DataDog · dougqh · Jun 9, 2026 · Jun 9, 2026 · Jun 9, 2026 · Jun 9, 2026
@@ -0,0 +1,251 @@
+# Dense known-tag storage (a.k.a. AttributeValueTable) — design
+
+Branch: `dougqh/attribute-value-table` (off `dougqh/tagmap-tagid-experiment`)
+
+## Goal
+
+Eliminate the **per-tag `TagMap$Entry` allocation** — the #1 remaining tracer allocator
+(~1.1% of process allocation in the PetClinic JFR, even after the tag-id work). The tag-id
+fast-path made tag *placement* fast (positional slot vs hash bucket) but still allocates one
+`Entry` wrapper per tag set, and keeps it alive until serialize.
+
+**Idea:** for known tags, store the *values* in a dense `(id, value)` pair array — no
+`Entry` object per tag.
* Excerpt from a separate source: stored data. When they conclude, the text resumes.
(* ===== verification/Devices.v ===== *)
(** * Devices ([crates/devices], [crates/sync], [driver/], the disks of the
      file-system adapters)

    The table of devices, the RAM disk and the virtio block device as block
    drivers, the two cursors through which the ext4 libraries reach a disk
    ([ext4_shim.rs], [ext4_rs_shim.rs]), and the registers of the interrupt
    controller and of the clock. *)

From S2P Require Import Prelude Bytes.
Local Open Scope Z_scope.

(** ** [LazyInit]: a cell that is written once *)
Definition LazyInit (A : Type) : Type := option A.
Definition init_by {A} (data : A) (c : LazyInit A) : outcome (LazyInit A) :=
  match c with Some _ => Panic | None => Val (Some data) end.
(** [Deref] *)
Definition lazy_get {A} (c : LazyInit A) : outcome A := unwrap c.

(** ** The device table ([devices/src/lib.rs], [device.rs]) *)
Section devices.
(** The device objects of each kind. *)
Context {Rtc Blk Net Input Int Uart : Type}.

Inductive DeviceType :=
  | DT_RTC (d : Rtc) | DT_BLOCK (d : Blk) | DT_NET (d : Net) | DT_INPUT (d : Input) | DT_INT (d : Int) | DT_UART (d : Uart) | NoDevice.

Record DeviceSet := mkDeviceSet {
  ds_rtc : list Rtc; ds_blk : list Blk; ds_net : list Net; ds_uart : list Uart; ds_in : list Input;
  ds_int_device : LazyInit Int; ds_main_uart : LazyInit Uart
}.
Definition device_set_new : DeviceSet := mkDeviceSet [] [] [] [] [] None None.

Definition add_device (device : DeviceType) (s : DeviceSet) : outcome DeviceSet :=
  let '(mkDeviceSet rtc blk net uart inp int main) := s in
  match device with
  | DT_RTC d => Val (mkDeviceSet (rtc ++ [d]) blk net uart inp int main)
  | DT_BLOCK d => Val (mkDeviceSet rtc (blk ++ [d]) net uart inp int main)
  | DT_NET d => Val (mkDeviceSet rtc blk (net ++ [d]) uart inp int main)
  | DT_INPUT d => Val (mkDeviceSet rtc blk net uart (inp ++ [d]) int main)
  | DT_INT d => int ← init_by d int; Val (mkDeviceSet rtc blk net uart inp int main)
  | DT_UART d =>
      main ← (if (length uart =? 0)%nat then init_by d main else Val main);
      Val (mkDeviceSet rtc blk net (uart ++ [d]) inp int main)
  | NoDevice => Val s
  end.

(** [prepare_drivers]: the drivers that need no device-tree node; [f()] of each. *)
Fixpoint prepare_drivers (inits : list (option DeviceType)) (s : DeviceSet) : outcome DeviceSet :=
  match inits with
  | [] => Val s
  | f :: inits =>
      s ← match f with Some d => add_device d s | None => Val s end;
      prepare_drivers inits s
  end.

Definition get_blk_device (id : Z) (s : DeviceSet) : option Blk :=
  if id <? Z.of_nat (length (ds_blk s)) then ds_blk s !! Z.to_nat id else None.
Definition get_int_device (s : DeviceSet) : outcome Int := unwrap (ds_int_device s).
Definition get_main_uart (s : DeviceSet) : option Uart := ds_main_uart s.
Definition get_net_device (id : Z) (s : DeviceSet) : outcome Net := unwrap (ds_net s !! Z.to_nat id).
End devices.

(** ** Block drivers *)
(** [BlkDriver]: [read_blocks b n] fills a buffer of [n] bytes. *)
Class BlkDriver (D : Type) := {
  read_blocks : Z → nat → D → outcome (list Z);
  write_blocks : Z → list Z → D → outcome D;
  capacity : D → Z
}.

(** Bytes of kernel memory through raw slices. *)
Definition mem_read (m : Z → Z) (addr : Z) (n : nat) : list Z := (λ i, m (addr +w Z.of_nat i)) <$> seq 0 n.
Definition mem_write (m : Z → Z) (addr : Z) (buf : list Z) : Z → Z := λ x,
  if x -w addr <? Z.of_nat (length buf) then buf !!! Z.to_nat (x -w addr) else m x.

(** [kramdisk]: the image linked into the kernel. *)
Record RamDiskBlock := mkRamDisk { rd_start : Z; rd_size : Z; rd_mem : Z → Z }.

Definition ramdisk_check (sector len : Z) (d : RamDiskBlock) : outcome unit :=
  _ ← assert_ (len mod 0x200 =? 0);
  if rd_size d <=? sector *w 0x200 +w len then Panic else Val tt.

Definition ramdisk_read (sector_offset : Z) (n : nat) (d : RamDiskBlock) : outcome (list Z) :=
  _ ← ramdisk_check sector_offset (Z.of_nat n) d;
  Val (mem_read (rd_mem d) (rd_start d +w sector_offset *w 0x200) n).

Definition ramdisk_write (sector_idx : Z) (buf : list Z) (d : RamDiskBlock) : outcome RamDiskBlock :=
  _ ← ramdisk_check sector_idx (Z.of_nat (length buf)) d;
  Val (mkRamDisk (rd_start d) (rd_size d) (mem_write (rd_mem d) (rd_start d +w sector_idx *w 0x200) buf)).

#[export] Instance ramdisk_driver : BlkDriver RamDiskBlock := {
  read_blocks := ramdisk_read; write_blocks := ramdisk_write; capacity := rd_size
}.

(** [virtio_blk.rs]: the device of the virtio crate, whose operations may fail. *)
Section virtio.
Context {V : Type} (v_read : Z → nat → V → option (list Z)) (v_write : Z → list Z → V → option V) (v_capacity : V → Z).

Definition virtio_blk : BlkDriver V := {|
  read_blocks b n d := unwrap (v_read b n d);
  write_blocks b buf d := unwrap (v_write b buf d);
  capacity d := v_capacity d *w 0x200
|}.
End virtio.

(** ** [Ext4DiskWrapper]: the cursor of [ext4_shim.rs] *)
Section disk.
Context {D : Type} `{!BlkDriver D}.

Definition BLOCK_SIZE : Z := 0x200.

Record Ext4DiskWrapper := mkDisk { dw_block_id : Z; dw_offset : Z; dw_blk_id : Z }.
Definition disk_new (blk_id : Z) : Ext4DiskWrapper := mkDisk 0 0 blk_id.

Definition position (w : Ext4DiskWrapper) : Z := dw_block_id w *w BLOCK_SIZE +w dw_offset w.
Definition set_position (pos : Z) (w : Ext4DiskWrapper) : Ext4DiskWrapper :=
  mkDisk (pos / BLOCK_SIZE) (pos mod BLOCK_SIZE) (dw_blk_id w).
A span's known tags never materialize an `Entry`; the serializer reads
+`(name, type, value)` straight from the arrays.
+
+## Phasing
+
+- **Phase 1 (this design): replace `OptimizedTagMap`'s `Entry[] knownEntries` in place** with dense
+  `long[] ids` + `Object[] values`. No new type, no interface, no codegen. This is purely an internal
+  storage change to one class, and it *removes* machinery as much as it adds (see below). It's the
+  measurable step that kills the per-tag `Entry` for known tags.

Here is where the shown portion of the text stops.